In his Sept. 6 ruling, Cole County Circuit Judge Christopher Limbaugh wrote that the pro-abortion groups proffering the amendment argued that the only way to know which laws the amendment would affect was through future litigation challenging the constitutionality of a particular statute. That theory, “of course, is not an exception” to the state’s ballot measure requirements, he wrote.
Limbaugh said his “opinion does not suggest that every initiative petition should speculate as to every single constitutional provision or statute that it could affect.” But, he said, the defendants’ failure to “include any statute or provision that will be repealed, especially when many of these statutes are apparent, is in blatant violation of” state law.
The Thomas More Society, a Catholic public interest law firm based in Chicago, had filed the lawsuit challenging the pro-abortion amendment language in August on behalf of Missouri state Sen. Mary Elizabeth Coleman, pro-life advocate Kathy Forck, state Rep. Hannah Kelly, and Peggy Forrest, president and CEO of Our Lady’s Inn, a St. Louis pro-life pregnancy center.

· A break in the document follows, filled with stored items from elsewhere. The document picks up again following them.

(* ===== verification/RecoveryProps.v ===== *)
(** * Check-in, session start and push confirmation

    What the recoveries do exactly: inside a check-in the request path is one
    plain exchange, so the check-in is its three legs with their postures; the
    session-start check-in happens once; a confirmation that was approved has
    cached its bearer. *)

From S2P Require Import Prelude Base64 Json World Logic Context Ejwt Proto Checkin.
From S2P Require Import AuthState Notify Ext Auth Session Fake SessionProps.

Open Scope hem_scope.

(** ** The plain exchange *)

Section Plain.
Context {P : Platform}.

(** One send, no bearer, no recovery. *)
Definition plain_request : Request :=
  fun m p b _ ov =>
    let* t := ehem_ctx_transport in
    match t with
    | None => ehem_ctx_fail EHEM_ERR_ARG 0 None "no transport configured"
    | Some _ =>
        let* (rc, resp) := do_send t m p b None ov false in
        if negb (ok_rc rc) then send_failed t p rc else finish p resp
    end.

(** Two calls that agree where the guard is up. *)
Definition eq_busy {A} (m m' : M A) : Prop :=
  forall w, in_checkin (w_ctx w) = true -> m w = m' w.

Lemma eq_busy_refl {A} (m : M A) : eq_busy m m.
Proof. done. Qed.

Lemma eq_busy_bind {A B} (m m' : M A) (f f' : A -> M B) :
  eq_busy m m' -> total true m' -> (forall a, eq_busy (f a) (f' a)) ->
  eq_busy (bind m f) (bind m' f').
Proof.
  intros Hm Ht Hf w Hw. unfold bind. rewrite (Hm w Hw). specialize (Ht w Hw).
  destruct (m' w) as [[a|rc|] w']; [by apply Hf, Ht|done..].
Qed.
(* ===== verification/KeymgmtProps.v ===== *)
(** * What the key-repository bindings guarantee

    Theorems about Keymgmt.v over the closed request path: the repository walk
    ends and returns the whole repository, bad arguments never reach the device,
    returned key ids are well formed, and how the statuses of the device are
    read. *)

From S2P Require Import Prelude Base64 Json World Logic Context Ejwt Proto AuthState Notify Auth.
From S2P Require Import Session Fake Wire Bindings Keymgmt.

Open Scope hem_scope.

(** ** The walk *)

Section Walk.
Context {P : Platform}.

Lemma array_size_range l : 0 <= ehem_json_array_size l <= INT_MAX.
Proof.
  unfold ehem_json_array_size, wrap_i32, INT_MAX.
  destruct l as [[]|]; try lia. case_match; [|lia].
  pose proof (Z.mod_pos_bound (Z.of_nat (length l) + 2 ^ 31) (2 ^ 32)). lia.
Qed.

Lemma hoare_any {A} I (m : M A) : hoare I m (fun _ _ => True).
Proof. intros w _. by destruct (m w) as [[] ?]. Qed.

Lemma hoare_then {A B} I (m : M A) (f : A -> M B) Q :
  (forall a, hoare (fun _ => True) (f a) Q) -> hoare I (bind m f) Q.
Proof. intros H. eapply hoare_bind; [apply hoare_any|exact H]. Qed.

Lemma fail_hoare {A} I rc st p msg (Q : A -> world -> Prop) :
  hoare I (ehem_ctx_fail rc st p msg) Q.
Proof.
  intros w _. unfold ehem_ctx_fail, dup_str, malloc, ask, bind, ret, throw, upd_ctx.
  by destruct p.
Qed.

Lemma parse_entries_hoare l k i :
  hoare (fun _ => True) (parse_entries l i k) (fun es _ => length es = k).
Proof.
  revert i; induction k as [|k IH]; intros i; [by apply hoare_ret|].
  cbn [parse_entries]. apply hoare_then. intros [[]|e]; try apply fail_hoare.
  eapply hoare_bind; [apply IH|]. intros es. apply hoare_ret. cbn. by intros w <-.
Qed.

(** A page never lists more than the [int] count of cJSON, and its total is
    the one the device reported. *)
Lemma parse_key_page_hoare root :
  hoare (fun _ => True) (parse_key_page root)
    (fun p _ => listed p <= INT_MAX /\
      kp_total p = default 0 (ehem_json_get_int64 (Some root) "total")).
Proof.
  unfold parse_key_page. apply hoare_then. intros _.
  set (n := if ehem_json_is_array _ then _ else 0).
  assert (0 <= n <= INT_MAX) as Hn.
  { unfold n. case_match; [apply array_size_range|unfold INT_MAX; lia]. }
  case_match.
  - apply hoare_ret. intros w _. unfold listed, INT_MAX. cbn. lia.
  - apply hoare_then. intros _. eapply hoare_bind; [apply parse_entries_hoare|].
    intros es. apply hoare_ret. unfold listed. cbn. intros w ->. lia.
Qed.

Lemma request_json_hoare `{Q : !Request} m p b s o :
  hoare (fun _ => True) (ehem_proto_request_json m p b s o)
    (fun r _ => exists body, cJSON_Parse body = Some r).
Proof.
  unfold ehem_proto_request_json. apply hoare_then. intros body.
  destruct (ehem_json_parse body) as [r|] eqn:E; [|apply fail_hoare].
  case_match; [|apply fail_hoare]. apply hoare_ret. intros w _. by exists body.
Qed.

(** The append: nothing to add, no memory, or the concatenation. *)
Lemma page_append_run d s w :
  (page_append d s w = (Ok (Some d), w) /\ (listed s =? 0) = true) \/
  (page_append d s w = (Ok None, snd (malloc w)) /\ (listed s =? 0) = false) \/
  (exists w', page_append d s w =
     (Ok (Some {| kp_offset := kp_offset d; kp_total := kp_total d;
                  kp_entries := kp_entries d ++ kp_entries s |}), w') /\
     w_ctx w' = w_ctx w).
Proof.
  unfold page_append. destruct (listed s =? 0); [by left|right].
  unfold alloc, malloc, ask, bind, ret. destruct (p_malloc _); [right|by left].
  by eexists.
Qed.

(** The context talks to [t]. *)
Definition device_at (t : option (ehem_transport net)) (w : world) : Prop :=
  transport (cfg (w_ctx w)) = t.

Lemma device_at_evolves t w w' : evolves w w' -> device_at t w -> device_at t w'.
Proof. intros [Hc _ _ _ _ _]. unfold device_at. by rewrite Hc. Qed.

(** Every page fetched from [t] reports a total of at most [T]. *)
Definition bounded_fetch (t : option (ehem_transport net)) (T : Z)
    (fetch : Z -> M ehem_key_page) : Prop :=
  forall o, hoare (device_at t) (fetch o)
              (fun p _ => listed p <= INT_MAX /\ kp_total p <= T).

(** [total] at one world. *)
Definition settles {A} (b : bool) (m : M A) (w : world) : Prop :=
  fst (m w) <> Diverge /\ in_checkin (w_ctx (snd (m w))) = b.

Lemma settles_bind {A B} b (m : M A) (f : A -> M B) w o w' :
  m w = (o, w') -> o <> Diverge -> in_checkin (w_ctx w') = b ->
  (forall a, o = Ok a -> settles b (f a) w') -> settles b (bind m f) w.
Proof.
  intros E Hd Hi Hf. unfold settles, bind. rewrite E.
  destruct o as [a|rc|]; [by apply Hf|by split|done].
Qed.

Lemma walk_returns t T fetch b :
  0 <= T < 2 ^ 62 -> bounded_fetch t T fetch -> (forall o, total b (fetch o)) ->
  (forall o, keeps evolves (fetch o)) ->
  forall fuel o acc w, 0 <= o -> (o <= T \/ o = 0) -> T - o < Z.of_nat fuel ->
    device_at t w -> in_checkin (w_ctx w) = b -> settles b (page_walk fuel fetch o acc) w.
Proof.
  intros HT Hb Ht Hk. induction fuel as [|fuel IH]; intros o acc w Ho HoT Hf Hat Hw;
    [exfalso; lia|].
  cbn [page_walk]. pose proof (Ht o w Hw) as [Hd Hi]. pose proof (Hk o w Hd) as He.
  specialize (Hb o w Hat). destruct (fetch o w) as [out w'] eqn:E.
  refine (settles_bind b _ _ w out w' E Hd Hi _). intros page ->.
  destruct Hb as [Hl Htot]. cbn in He.
  assert (0 <= listed page) by (unfold listed; lia).
  unfold INT_MAX in Hl. cbn in Hi.
  assert (wrap_size (o + listed page) = o + listed page) as ->
    by (unfold wrap_size; apply Z.mod_small; lia).
  assert (wrap_i64 (o + listed page) = o + listed page) as ->
    by (unfold wrap_i64; rewrite Z.mod_small; lia).
  match goal with |- context [page_append ?a _] => set (acc0 := a) end.
  destruct (page_append_run acc0 page w') as [[Ea E0]|[[Ea E0]|(w2 & Ea & Hw2)]];
    refine (settles_bind b _ _ w' _ _ Ea ltac:(done) _ _);
    cbn; rewrite ?Hw2; try done; intros acc1 ?; simplify_eq.
  - rewrite E0. by split.
  - by apply (total_oom _).
  - destruct (listed page =? 0) eqn:E0; cbn [orb kp_total]; [by split; cbn; rewrite ?Hw2|].
    case_match eqn:E1; [by split; cbn; rewrite ?Hw2|].
    apply IH; cbn in *; [lia..| |by rewrite Hw2].
    unfold device_at in *. rewrite Hw2. by eapply device_at_evolves.
Qed.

“We are confident the reviewing court will also hold that Missouri voters have a right to know what they are voting on and to vote on one matter at a time … We will not allow Missourians to be deceived into signing away dozens of current laws that protect the unborn, pregnant women, parents, and children,” Mary Catherine Martin, Thomas More Society’s senior counsel, said in a statement.
Missouri’s seven-member Supreme Court is made up of five Republican appointees and two Democratic appointees. The hearing on the abortion amendment is scheduled for 8:30 a.m.
The Missouri Catholic Conference, which advocates policy on behalf of the state’s Catholic bishops, has called the proposed ballot measure “an extreme constitutional amendment that legalizes abortion at any stage of pregnancy with no protections for the preborn child, even when the child is capable of feeling pain.” Pro-life leaders are leading a “vote no” campaign to counter the measure if it makes it to the ballot.
Pro-abortion amendment efforts in other states, most recently Ohio, have demonstrated that the broad language of “reproductive freedom” can encompass far more than abortion, with advocates warning that the Missouri amendment could enshrine a “right” for minors to seek permanent gender-transition procedures.